Of the entries that follow, how many lines hold the word "destruct"? Reply with the number only.
[Opening Supplied data section]
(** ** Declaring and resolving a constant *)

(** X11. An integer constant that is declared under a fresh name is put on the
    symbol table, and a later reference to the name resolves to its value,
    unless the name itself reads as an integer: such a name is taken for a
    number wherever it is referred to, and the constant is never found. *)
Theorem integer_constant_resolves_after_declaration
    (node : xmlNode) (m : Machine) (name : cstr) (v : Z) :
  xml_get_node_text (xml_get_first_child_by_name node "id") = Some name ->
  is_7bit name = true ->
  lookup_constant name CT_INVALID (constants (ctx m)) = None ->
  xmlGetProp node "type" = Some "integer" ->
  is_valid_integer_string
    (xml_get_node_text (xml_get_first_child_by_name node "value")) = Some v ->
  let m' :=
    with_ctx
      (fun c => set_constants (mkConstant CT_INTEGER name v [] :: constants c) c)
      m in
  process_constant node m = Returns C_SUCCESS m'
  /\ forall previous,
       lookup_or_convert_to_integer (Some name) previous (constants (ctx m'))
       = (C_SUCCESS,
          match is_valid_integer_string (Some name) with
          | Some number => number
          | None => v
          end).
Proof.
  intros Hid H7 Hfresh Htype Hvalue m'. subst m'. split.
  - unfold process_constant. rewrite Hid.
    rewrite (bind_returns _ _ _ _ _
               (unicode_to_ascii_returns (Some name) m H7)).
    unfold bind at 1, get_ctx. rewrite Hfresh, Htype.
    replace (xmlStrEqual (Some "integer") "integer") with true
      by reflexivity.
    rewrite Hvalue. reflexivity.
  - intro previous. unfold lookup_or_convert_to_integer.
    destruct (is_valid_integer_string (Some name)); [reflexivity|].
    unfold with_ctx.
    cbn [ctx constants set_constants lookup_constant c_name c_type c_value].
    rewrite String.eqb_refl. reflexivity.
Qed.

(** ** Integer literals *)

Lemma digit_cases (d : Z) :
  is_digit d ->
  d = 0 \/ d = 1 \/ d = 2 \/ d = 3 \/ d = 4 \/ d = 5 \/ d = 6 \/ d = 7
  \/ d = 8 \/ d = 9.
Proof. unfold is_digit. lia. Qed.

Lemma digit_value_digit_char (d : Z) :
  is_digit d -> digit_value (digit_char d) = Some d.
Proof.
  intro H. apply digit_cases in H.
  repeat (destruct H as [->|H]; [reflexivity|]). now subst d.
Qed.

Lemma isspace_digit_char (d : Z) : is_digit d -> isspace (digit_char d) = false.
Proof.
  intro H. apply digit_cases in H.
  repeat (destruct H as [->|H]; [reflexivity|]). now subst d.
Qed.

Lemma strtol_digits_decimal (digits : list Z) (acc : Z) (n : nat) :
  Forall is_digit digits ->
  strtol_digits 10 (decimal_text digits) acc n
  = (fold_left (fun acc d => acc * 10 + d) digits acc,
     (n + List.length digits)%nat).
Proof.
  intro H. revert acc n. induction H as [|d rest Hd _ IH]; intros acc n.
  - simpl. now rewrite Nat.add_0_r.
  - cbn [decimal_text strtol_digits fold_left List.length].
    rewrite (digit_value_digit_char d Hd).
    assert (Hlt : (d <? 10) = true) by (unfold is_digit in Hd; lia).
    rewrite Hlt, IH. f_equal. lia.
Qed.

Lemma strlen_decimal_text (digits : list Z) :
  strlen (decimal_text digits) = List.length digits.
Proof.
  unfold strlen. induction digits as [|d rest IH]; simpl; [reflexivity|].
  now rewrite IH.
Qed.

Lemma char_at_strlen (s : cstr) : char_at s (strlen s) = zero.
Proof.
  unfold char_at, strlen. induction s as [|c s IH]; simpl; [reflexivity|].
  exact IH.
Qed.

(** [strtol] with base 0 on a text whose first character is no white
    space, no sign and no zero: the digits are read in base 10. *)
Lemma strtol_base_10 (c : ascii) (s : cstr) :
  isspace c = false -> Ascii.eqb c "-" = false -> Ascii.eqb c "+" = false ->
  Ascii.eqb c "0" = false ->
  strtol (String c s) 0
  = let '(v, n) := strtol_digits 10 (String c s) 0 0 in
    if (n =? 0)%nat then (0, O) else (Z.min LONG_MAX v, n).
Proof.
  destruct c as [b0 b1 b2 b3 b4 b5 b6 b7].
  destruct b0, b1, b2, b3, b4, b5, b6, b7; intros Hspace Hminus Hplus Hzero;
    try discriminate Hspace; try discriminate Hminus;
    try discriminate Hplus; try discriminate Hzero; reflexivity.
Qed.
[Closing Supplied data section]
**Result of the task:** 5